That would be a great idea. A bike carrying case (like for rail/airline travel) would be another great "rentable...."
yard waste & trailers
I've got a whole bunch (a bit under a cu yd I think) of shrubbery clippings that I need to get rid of. My options are : drag them behind the garage and leave them forever, wait until the city has yard waste pickup and bag them, try to compost them, load them onto a trailer and schlep them to the recycle center. The first is antisocial. The second is tedious and annoying. The third probably requires I obtain a chipper, since some of the debris is inch-plus in diameter and won't compost well. The fourth requires a good-sized trailer. I like this idea, but don't know anybody with the right kind of trailer. If someone were to donate a flatbed cargo trailer to freeride, would they be able to rent it out to people by the day? I'm thinking it might even be suitable for moving a loveseat across town, slowly.
This might say more about me than about the problem at hand, but I usually get the loppers out and cut stuff small enough to blend into the compost. Eventually it rots, but in the meanwhile it doesn't get in the way.
When we used to live right next to Frick Park, I'd haul large branches out into the park. It's not trash, after all. (But do cut things up a bit, so the bacteria and mold can get a head start.)
@Lyle - are you suggesting a bike trailer, or a car trailer?
I'm not sure I would look to free ride for a car trailer for my yard waste.
I'd probably just be patient until the city pick-up (and really, isn't everything about trimming the hedges tedious and annoying anyway?).
I've moved several times entirely by bicycle. Usually I've used a Worksman trike pulling a large 4'x3' trailer. I've hauled huge things with the Worksman, including couches and washing machines. It's funny how people tell me, "Oh, I wish I'd known you were moving, I have a car." As though we could fit a couch or a washing machine in their car! With a large trailer, I'm actually more mobile than I would be with a passenger automobile.
It's a good bit flatter where he lives though. Still, I love looking at the pics of all the stuff he's hauled.
@ALMKLM: a bike trailer, of course. I used to own one but didn't use it enough to justify the storage space.

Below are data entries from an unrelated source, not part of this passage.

(* ===== verification/GridTree.v ===== *)
(** Grids of a dataset (src/esdm-grid.c), part two: the hierarchy of subgrids, the completion of
    cells, the registry of the grids of a dataset, the iteration over the cells and the selection
    of the fragments of a region. *)

From S2P Require Import Prelude Hypercube HypercubeSet Odometer Json Dataspace Partition Split Grid.

#[local] Set Warnings "-register-all,-notation-for-abbreviation".

Section TreeOperations.

Context {F : Type}.

Notation esdm_grid_t := (esdm_grid_t F).
Notation esdm_gridEntry_t := (esdm_gridEntry_t esdm_grid_t F).

(** * Subgrids *)

(** Store a cell. *)
Definition setCell (g : esdm_grid_t) (i : nat) (e : esdm_gridEntry_t) : esdm_grid_t :=
  Grid (dimCount g) (id g) (emptyCells g) (<[i := e]> <$> grid g) (axes g).

(** [grid->grid[i]] *)
Definition getCell (g : esdm_grid_t) (i : nat) : outcome esdm_gridEntry_t :=
  cells ← deref (grid g); deref (cells !! i).

(** The parent with the new subgrid in its cell; a fixed structure ([id] set) is not changed. *)
Definition esdm_grid_createSubgrid (datasetDims : Z) (parent : esdm_grid_t) (index : list Z)
    : outcome (esdm_status * esdm_grid_t) :=
  match id parent with
  | Some _ => mret (ESDM_INVALID_STATE_ERROR, parent)
  | None =>
      linearIndex ← esdm_grid_linearIndex parent index;
      if linearIndex <? 0 then mret (ESDM_INVALID_ARGUMENT_ERROR, parent)
      else
        parent ← esdm_grid_ensureGrid parent;
        cell ← getCell parent (Z.to_nat linearIndex);
        match subgrid cell, fragment cell with
        | None, None =>
            r ← esdm_grid_cellSize parent index;
            match r with
            | None => mret (ESDM_INVALID_ARGUMENT_ERROR, parent)
            | Some (offset, size) =>
                child ← esdm_grid_create_internal datasetDims (dimCount parent) (Some offset) size;
                mret (ESDM_SUCCESS, setCell parent (Z.to_nat linearIndex) (Entry (Some child) (fragment cell)))
            end
        | _, _ => mret (ESDM_INVALID_STATE_ERROR, parent)
        end
  end.

(** The depth of the hierarchy, which bounds the descent. *)
Fixpoint depth (g : esdm_grid_t) : nat :=
  match grid g with
  | None => 1
  | Some cells => S (foldr (fun e d => Nat.max (from_option depth 0%nat (subgrid e)) d) 0%nat cells)
  end.

(** The cell numbers on the way down to the cell that fits the dataspace; [None] is
    [ESDM_INVALID_ARGUMENT_ERROR].  Every grid on the way gets its cells allocated. *)
Fixpoint findCellInHierarchy_loop (fuel : nat) (g : esdm_grid_t) (space : esdm_dataspace_t)
    : outcome (option (list nat) * esdm_grid_t) :=
  match fuel with
  | O => Undef
  | S fuel' =>
      '(r, spaceIsTooSmall) ← esdmI_grid_findCell g space;
      match r with
      | None => mret (None, g)
      | Some index =>
          linearIndex ← esdm_grid_linearIndex g index;
          eassert (linearIndex >=? 0);;
          if bool_decide (grid g = None) && spaceIsTooSmall then mret (None, g)
          else
            g ← esdm_grid_ensureGrid g;
            cell ← getCell g (Z.to_nat linearIndex);
            match subgrid cell with
            | None => mret (if spaceIsTooSmall then None else Some [Z.to_nat linearIndex], g)
            | Some child =>
                '(path, child') ← findCellInHierarchy_loop fuel' child space;
                mret (cons (Z.to_nat linearIndex) <$> path,
                      setCell g (Z.to_nat linearIndex) (Entry (Some child') (fragment cell)))
            end
      end
  end.

Definition esdm_grid_findCellInHierarchy (g : esdm_grid_t) (space : esdm_dataspace_t)
    : outcome (option (list nat) * esdm_grid_t) :=
  findCellInHierarchy_loop (depth g) g space.

(** * Completion *)

(** [cell->fragment = f] for the cell at a path. *)
Fixpoint setFragment (g : esdm_grid_t) (path : list nat) (f : F) : outcome esdm_grid_t :=
  match path with
  | [] => Undef
  | i :: rest =>
      cell ← getCell g i;
      match rest with
      | [] => mret (setCell g i (Entry (subgrid cell) (Some f)))
      | _ => child ← deref (subgrid cell);
             child' ← setFragment child rest f;
             mret (setCell g i (Entry (Some child') (fragment cell)))
      end
  end.

(** One cell less is empty; the flag tells whether it was the last one. *)
Definition countCompletedCell (g : esdm_grid_t) : outcome (esdm_grid_t * bool) :=
  eassert (0 <? emptyCells g);;
  mret (Grid (dimCount g) (id g) (emptyCells g - 1) (grid g) (axes g), emptyCells g =? 1).

(** [esdmI_grid_registerCompletedCell()] of the grid at a path: the call for the parent follows
    when the grid is complete.  The flag tells whether the top-level grid is complete, and
    [esdmI_dataset_registerGridCompletion()] is called. *)
Fixpoint esdmI_grid_registerCompletedCell (g : esdm_grid_t) (path : list nat) : outcome (esdm_grid_t * bool) :=
  match path with
  | [] => countCompletedCell g
  | i :: rest =>
      cell ← getCell g i;
      child ← deref (subgrid cell);
      '(child', completed) ← esdmI_grid_registerCompletedCell child rest;
      let g' := setCell g i (Entry (Some child') (fragment cell)) in
      if completed : bool then countCompletedCell g' else mret (g', false)
  end.

(** A fragment is stored in a cell and the cell is counted. *)
Definition completeCell (g : esdm_grid_t) (path : list nat) (f : F) : outcome (esdm_grid_t * bool) :=
  g' ← setFragment g path f;
  esdmI_grid_registerCompletedCell g' (take (length path - 1) path).

(** * Iteration *)

(** The iterator with its parents, innermost first; the iterated grids do not change. *)
Record iteratorFrame := IteratorFrame { itGrid : esdm_grid_t; lastIndex : Z; cellCount : Z }.

Definition esdm_gridIterator_create_internal (g : esdm_grid_t) (parent : list iteratorFrame) : outcome (list iteratorFrame) :=
  n ← esdmI_grid_cellCount g;
  mret (IteratorFrame g (-1) n :: parent).

Definition esdm_gridIterator_create (g : esdm_grid_t) : outcome (esdm_status * option (list iteratorFrame)) :=
  if negb (emptyCells g =? 0) then mret (ESDM_INVALID_STATE_ERROR, None)
  else it ← esdm_gridIterator_create_internal g []; mret (ESDM_SUCCESS, Some it).

(** The empty list is the iterator that has become [NULL]. *)
Fixpoint gridIterator_advance_loop (fuel : nat) (iterator : list iteratorFrame) (increment : Z) : outcome (list iteratorFrame) :=
  match fuel with
  | O => Undef
  | S fuel' =>
      if increment =? 0 then mret iterator
      else match iterator with
      | [] => Undef
      | frame :: parent =>
          let index := lastIndex frame + 1 in
          if index >=? cellCount frame then
            match parent with
            | [] => mret []
            | _ => gridIterator_advance_loop fuel' parent increment
            end
          else
            entry ← getCell (itGrid frame) (Z.to_nat index);
            let frame' := IteratorFrame (itGrid frame) index (cellCount frame) in
            match subgrid entry with
            | Some child =>
                it ← esdm_gridIterator_create_internal child (frame' :: parent);
                gridIterator_advance_loop fuel' it increment
            | None => gridIterator_advance_loop fuel' (frame' :: parent) (increment - 1)
            end
      end
  end.

(** [None] is the end of the iteration. *)
Definition esdm_gridIterator_next (fuel : nat) (datasetSpace : esdm_dataspace_t) (iterator : list iteratorFrame) (increment : Z)
    : outcome (list iteratorFrame * esdm_status * option esdm_dataspace_t) :=
  iterator ← gridIterator_advance_loop fuel iterator increment;
  match iterator with
  | [] => mret ([], ESDM_SUCCESS, None)
  | frame :: _ =>
      cellIndex ← esdm_grid_indexCoordinates (itGrid frame) (lastIndex frame);
      r ← esdm_grid_cellSize (itGrid frame) cellIndex;
      match r with
      | None => Abort
      | Some (offset, size) =>
          '(status, space) ← esdm_dataspace_subspace datasetSpace (dimCount (itGrid frame)) size offset;
          mret (iterator, status, space)
      end
  end.

(** * The fragments of a region *)

Record esdmI_grid_fragmentsInRegion_state_t := RegionState { fragments : list F; bufferSize : Z }.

Sounds like a fun project idea for free ride and construction junction: fabrication of a usable bike trailer from items sourced between their two shops!?
When is the city doing pickup? I don't see anything on the web site about it, but I saw a PG article implying they do it.
BTW, they changed the "Refuse and Recycling at a Glance" thing this year and removed the line "Up to 5 bags of leaves will be collected curbside" (if you change '10' in the URL to '09' you can see it was there last year). I just put some leaves out and they took them, though.
BTW, I don't recommend letting paper bags of leaves sit in your garage all summer. I had a real mess of disintegrated bags full of spiders to clean up. Ugh I hate spiders.
Compost! Even stuff around an inch will be gone by summer.
+1 ejwme
Lyle, I'm not sure what's antisocial about piling them up behind your garage. Maybe you have less space than I do. I have a large yard, and have been throwing hedge clippings, small branches and the like in the same pile for years (look for mound behind the small white bag, background, right center). It never grows in size. Must be some wonderful compost at the bottom of it. Nobody has ever said anything about it. Nor have I ever said anything about my over-the-back-fence neighbor's perennial 4x8x3-foot leaf pile. Having some space gives you that privilege, I guess.
I have an old burley that I use to haul 1/4 kegs. Also used it to haul the neighborhood christmas trees to construction junction a few years ago-- that was a good work out. Got lots of cheers as I went past the coop on Meade.
Much better plan to compost if you can. You just need about 2, one cubic yard fenced in areas.